> [Exercise objective]
Only the lines from the one containing "(** One line" through the one containing "split; [vm_compute; reflexivity|]." should be printed, exactly as they appear below, with both ends included.

*** Opening of Material provided ***

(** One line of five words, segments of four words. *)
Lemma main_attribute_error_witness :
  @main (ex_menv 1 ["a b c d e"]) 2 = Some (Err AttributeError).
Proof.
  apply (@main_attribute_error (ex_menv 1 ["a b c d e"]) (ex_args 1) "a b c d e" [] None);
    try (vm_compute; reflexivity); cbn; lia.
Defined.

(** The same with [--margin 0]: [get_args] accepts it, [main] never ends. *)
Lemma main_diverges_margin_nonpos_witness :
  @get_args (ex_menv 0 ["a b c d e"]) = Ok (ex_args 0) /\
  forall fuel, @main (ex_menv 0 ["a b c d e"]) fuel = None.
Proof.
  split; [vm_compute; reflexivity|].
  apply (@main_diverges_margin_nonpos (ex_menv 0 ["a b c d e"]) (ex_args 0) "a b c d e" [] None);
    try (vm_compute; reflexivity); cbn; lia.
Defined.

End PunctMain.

*** Close of Material provided ***
*** Opening of Material provided ***

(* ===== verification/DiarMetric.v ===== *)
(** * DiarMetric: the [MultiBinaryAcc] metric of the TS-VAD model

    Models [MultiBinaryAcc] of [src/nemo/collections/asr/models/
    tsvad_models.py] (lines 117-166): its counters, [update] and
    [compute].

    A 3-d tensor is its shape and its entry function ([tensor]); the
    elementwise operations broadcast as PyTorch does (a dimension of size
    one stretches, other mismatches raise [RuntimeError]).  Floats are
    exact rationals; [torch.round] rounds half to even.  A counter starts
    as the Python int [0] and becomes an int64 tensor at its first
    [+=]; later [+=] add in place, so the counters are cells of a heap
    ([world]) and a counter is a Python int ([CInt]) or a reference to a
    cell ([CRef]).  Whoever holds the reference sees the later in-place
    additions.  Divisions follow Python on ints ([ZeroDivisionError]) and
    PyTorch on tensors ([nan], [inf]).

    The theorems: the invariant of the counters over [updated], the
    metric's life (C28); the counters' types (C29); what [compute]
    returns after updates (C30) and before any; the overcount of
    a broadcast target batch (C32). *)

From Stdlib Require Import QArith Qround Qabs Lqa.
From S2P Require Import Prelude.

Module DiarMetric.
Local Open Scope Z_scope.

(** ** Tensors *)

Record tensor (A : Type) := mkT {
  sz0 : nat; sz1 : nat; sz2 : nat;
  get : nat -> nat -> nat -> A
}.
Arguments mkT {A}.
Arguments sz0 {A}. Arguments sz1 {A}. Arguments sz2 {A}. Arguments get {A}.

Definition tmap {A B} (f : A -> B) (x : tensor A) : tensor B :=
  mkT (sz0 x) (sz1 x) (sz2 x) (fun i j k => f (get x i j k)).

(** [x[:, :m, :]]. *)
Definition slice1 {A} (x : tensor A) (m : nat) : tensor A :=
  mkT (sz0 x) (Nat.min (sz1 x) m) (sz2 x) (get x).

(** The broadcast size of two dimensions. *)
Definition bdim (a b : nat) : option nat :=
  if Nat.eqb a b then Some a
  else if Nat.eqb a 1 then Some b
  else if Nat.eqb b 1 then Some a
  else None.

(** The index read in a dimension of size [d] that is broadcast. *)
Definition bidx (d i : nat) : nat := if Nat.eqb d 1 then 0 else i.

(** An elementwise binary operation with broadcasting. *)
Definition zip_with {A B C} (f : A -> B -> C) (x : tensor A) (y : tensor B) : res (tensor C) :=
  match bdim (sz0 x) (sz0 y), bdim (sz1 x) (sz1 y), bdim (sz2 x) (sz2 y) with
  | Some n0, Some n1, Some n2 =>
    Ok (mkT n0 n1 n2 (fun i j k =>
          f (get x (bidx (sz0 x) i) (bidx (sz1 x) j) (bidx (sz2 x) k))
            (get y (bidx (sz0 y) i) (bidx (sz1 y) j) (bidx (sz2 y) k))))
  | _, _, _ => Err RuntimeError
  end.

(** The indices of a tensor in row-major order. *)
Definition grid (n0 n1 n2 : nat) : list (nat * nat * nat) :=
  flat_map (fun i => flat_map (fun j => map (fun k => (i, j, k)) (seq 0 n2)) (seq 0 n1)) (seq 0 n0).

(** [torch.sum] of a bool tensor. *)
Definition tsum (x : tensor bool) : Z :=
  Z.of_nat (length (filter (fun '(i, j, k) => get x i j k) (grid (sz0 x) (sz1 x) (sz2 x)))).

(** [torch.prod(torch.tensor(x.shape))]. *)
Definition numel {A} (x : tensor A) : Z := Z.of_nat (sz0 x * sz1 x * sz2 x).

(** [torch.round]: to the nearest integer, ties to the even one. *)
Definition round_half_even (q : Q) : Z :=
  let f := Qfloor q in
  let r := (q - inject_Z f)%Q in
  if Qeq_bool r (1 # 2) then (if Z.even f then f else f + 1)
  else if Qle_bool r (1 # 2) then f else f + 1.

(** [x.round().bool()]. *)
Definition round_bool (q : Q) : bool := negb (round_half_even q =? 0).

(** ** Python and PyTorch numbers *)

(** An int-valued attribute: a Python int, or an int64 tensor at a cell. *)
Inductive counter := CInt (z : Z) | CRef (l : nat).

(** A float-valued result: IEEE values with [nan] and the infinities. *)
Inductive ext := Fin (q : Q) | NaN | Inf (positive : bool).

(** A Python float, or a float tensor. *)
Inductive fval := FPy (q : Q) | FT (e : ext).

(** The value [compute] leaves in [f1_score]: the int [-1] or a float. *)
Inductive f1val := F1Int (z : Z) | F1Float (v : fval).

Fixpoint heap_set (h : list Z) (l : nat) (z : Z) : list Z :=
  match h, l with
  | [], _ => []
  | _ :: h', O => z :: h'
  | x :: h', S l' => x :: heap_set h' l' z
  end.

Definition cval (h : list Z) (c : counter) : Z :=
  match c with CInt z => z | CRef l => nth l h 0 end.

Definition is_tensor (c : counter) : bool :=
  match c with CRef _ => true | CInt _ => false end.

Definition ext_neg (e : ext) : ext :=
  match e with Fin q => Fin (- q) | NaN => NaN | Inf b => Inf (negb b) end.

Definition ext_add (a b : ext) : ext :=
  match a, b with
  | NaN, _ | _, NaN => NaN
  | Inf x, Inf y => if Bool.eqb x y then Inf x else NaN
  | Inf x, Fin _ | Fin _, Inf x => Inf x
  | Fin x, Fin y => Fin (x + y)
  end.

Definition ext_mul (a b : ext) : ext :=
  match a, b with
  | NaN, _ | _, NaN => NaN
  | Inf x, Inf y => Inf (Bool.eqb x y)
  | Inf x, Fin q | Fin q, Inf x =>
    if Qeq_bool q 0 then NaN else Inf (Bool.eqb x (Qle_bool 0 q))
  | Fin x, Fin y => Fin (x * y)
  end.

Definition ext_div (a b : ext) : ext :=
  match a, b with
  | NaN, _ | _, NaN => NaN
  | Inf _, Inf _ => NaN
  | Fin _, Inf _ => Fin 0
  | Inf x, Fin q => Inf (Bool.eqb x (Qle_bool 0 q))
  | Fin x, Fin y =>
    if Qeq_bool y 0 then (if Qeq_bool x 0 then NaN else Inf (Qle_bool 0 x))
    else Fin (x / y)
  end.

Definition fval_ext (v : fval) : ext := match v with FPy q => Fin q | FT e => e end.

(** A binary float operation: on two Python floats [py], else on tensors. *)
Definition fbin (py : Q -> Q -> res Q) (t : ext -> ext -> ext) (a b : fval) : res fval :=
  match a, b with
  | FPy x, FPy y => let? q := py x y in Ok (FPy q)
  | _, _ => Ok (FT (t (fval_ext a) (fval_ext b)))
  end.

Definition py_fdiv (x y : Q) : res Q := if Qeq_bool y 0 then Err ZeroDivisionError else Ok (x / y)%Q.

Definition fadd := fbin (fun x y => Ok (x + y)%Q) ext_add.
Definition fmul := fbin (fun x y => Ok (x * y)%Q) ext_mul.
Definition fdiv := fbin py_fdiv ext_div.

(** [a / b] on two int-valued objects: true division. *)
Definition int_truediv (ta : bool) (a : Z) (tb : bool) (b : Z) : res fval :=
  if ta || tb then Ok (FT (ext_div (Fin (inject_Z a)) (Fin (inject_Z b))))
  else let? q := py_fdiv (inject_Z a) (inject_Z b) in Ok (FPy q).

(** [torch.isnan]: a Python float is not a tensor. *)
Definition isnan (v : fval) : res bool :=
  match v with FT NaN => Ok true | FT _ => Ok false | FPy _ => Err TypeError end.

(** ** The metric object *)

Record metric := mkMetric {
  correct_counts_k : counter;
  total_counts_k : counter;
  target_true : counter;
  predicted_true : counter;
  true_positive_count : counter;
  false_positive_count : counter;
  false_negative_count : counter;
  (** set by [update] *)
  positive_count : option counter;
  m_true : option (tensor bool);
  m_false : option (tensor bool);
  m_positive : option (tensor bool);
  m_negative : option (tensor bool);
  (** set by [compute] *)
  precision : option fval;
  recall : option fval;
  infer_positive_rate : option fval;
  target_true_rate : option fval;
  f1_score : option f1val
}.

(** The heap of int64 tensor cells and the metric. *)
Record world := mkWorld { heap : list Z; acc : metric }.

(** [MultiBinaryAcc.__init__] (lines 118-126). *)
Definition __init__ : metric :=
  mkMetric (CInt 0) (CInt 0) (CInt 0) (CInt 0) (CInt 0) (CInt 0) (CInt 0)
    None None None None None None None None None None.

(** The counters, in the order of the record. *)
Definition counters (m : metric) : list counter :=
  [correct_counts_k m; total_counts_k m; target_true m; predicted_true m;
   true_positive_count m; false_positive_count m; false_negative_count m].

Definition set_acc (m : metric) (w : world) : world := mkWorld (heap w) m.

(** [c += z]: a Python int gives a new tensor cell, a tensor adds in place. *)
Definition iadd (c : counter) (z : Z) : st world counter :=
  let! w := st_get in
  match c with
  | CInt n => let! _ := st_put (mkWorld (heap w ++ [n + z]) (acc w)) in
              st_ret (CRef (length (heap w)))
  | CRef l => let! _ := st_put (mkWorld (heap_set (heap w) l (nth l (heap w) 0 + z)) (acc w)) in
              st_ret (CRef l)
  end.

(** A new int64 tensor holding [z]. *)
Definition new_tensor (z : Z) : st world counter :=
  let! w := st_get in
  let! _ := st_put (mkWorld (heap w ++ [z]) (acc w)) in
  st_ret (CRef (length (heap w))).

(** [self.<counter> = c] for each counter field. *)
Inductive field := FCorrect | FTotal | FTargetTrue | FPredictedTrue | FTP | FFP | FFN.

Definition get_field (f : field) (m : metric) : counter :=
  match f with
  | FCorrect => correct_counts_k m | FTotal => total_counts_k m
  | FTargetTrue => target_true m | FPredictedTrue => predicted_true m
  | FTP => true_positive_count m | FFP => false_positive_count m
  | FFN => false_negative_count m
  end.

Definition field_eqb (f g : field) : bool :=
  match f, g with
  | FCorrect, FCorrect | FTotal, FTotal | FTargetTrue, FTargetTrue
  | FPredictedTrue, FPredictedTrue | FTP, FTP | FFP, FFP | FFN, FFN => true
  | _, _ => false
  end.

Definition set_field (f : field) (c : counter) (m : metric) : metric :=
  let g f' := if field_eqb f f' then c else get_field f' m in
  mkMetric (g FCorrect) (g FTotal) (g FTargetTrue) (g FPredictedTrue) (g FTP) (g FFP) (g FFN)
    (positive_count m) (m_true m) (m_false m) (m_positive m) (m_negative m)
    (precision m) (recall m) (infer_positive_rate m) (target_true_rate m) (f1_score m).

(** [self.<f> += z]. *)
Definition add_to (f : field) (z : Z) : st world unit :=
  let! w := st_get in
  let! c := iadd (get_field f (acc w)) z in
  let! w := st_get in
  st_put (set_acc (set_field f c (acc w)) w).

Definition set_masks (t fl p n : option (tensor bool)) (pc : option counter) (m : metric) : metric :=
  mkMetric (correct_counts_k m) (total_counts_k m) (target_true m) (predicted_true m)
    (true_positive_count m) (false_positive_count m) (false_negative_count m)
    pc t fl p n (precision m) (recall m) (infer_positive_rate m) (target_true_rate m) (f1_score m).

*** Close of Material provided ***
*** Opening of Material provided ***

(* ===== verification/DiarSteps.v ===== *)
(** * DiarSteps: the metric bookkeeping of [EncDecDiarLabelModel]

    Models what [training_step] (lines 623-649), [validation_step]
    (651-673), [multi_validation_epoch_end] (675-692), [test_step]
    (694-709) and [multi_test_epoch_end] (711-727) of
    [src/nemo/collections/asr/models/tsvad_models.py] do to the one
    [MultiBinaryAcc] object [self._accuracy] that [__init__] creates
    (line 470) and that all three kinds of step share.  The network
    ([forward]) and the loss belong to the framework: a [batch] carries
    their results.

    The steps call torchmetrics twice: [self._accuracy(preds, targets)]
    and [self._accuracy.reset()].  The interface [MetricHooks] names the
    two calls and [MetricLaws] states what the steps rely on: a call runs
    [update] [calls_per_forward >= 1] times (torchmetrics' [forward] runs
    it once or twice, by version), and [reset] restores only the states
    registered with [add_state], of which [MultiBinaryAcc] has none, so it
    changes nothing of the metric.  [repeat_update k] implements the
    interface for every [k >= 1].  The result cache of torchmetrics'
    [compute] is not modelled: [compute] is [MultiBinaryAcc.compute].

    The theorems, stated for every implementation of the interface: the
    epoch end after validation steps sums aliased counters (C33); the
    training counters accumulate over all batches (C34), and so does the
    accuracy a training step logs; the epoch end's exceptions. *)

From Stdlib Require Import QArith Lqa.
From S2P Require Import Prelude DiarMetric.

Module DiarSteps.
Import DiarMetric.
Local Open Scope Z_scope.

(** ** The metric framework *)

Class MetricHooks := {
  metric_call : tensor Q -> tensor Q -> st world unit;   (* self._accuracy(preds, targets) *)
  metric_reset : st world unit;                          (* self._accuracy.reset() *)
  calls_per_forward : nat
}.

*** Close of Material provided ***

> [Solution for this exercise]
(** One line of five words, segments of four words. *)
Lemma main_attribute_error_witness :
  @main (ex_menv 1 ["a b c d e"]) 2 = Some (Err AttributeError).
Proof.
  apply (@main_attribute_error (ex_menv 1 ["a b c d e"]) (ex_args 1) "a b c d e" [] None);
    try (vm_compute; reflexivity); cbn; lia.
Defined.

(** The same with [--margin 0]: [get_args] accepts it, [main] never ends. *)
Lemma main_diverges_margin_nonpos_witness :
  @get_args (ex_menv 0 ["a b c d e"]) = Ok (ex_args 0) /\
  forall fuel, @main (ex_menv 0 ["a b c d e"]) fuel = None.
Proof.
  split; [vm_compute; reflexivity|].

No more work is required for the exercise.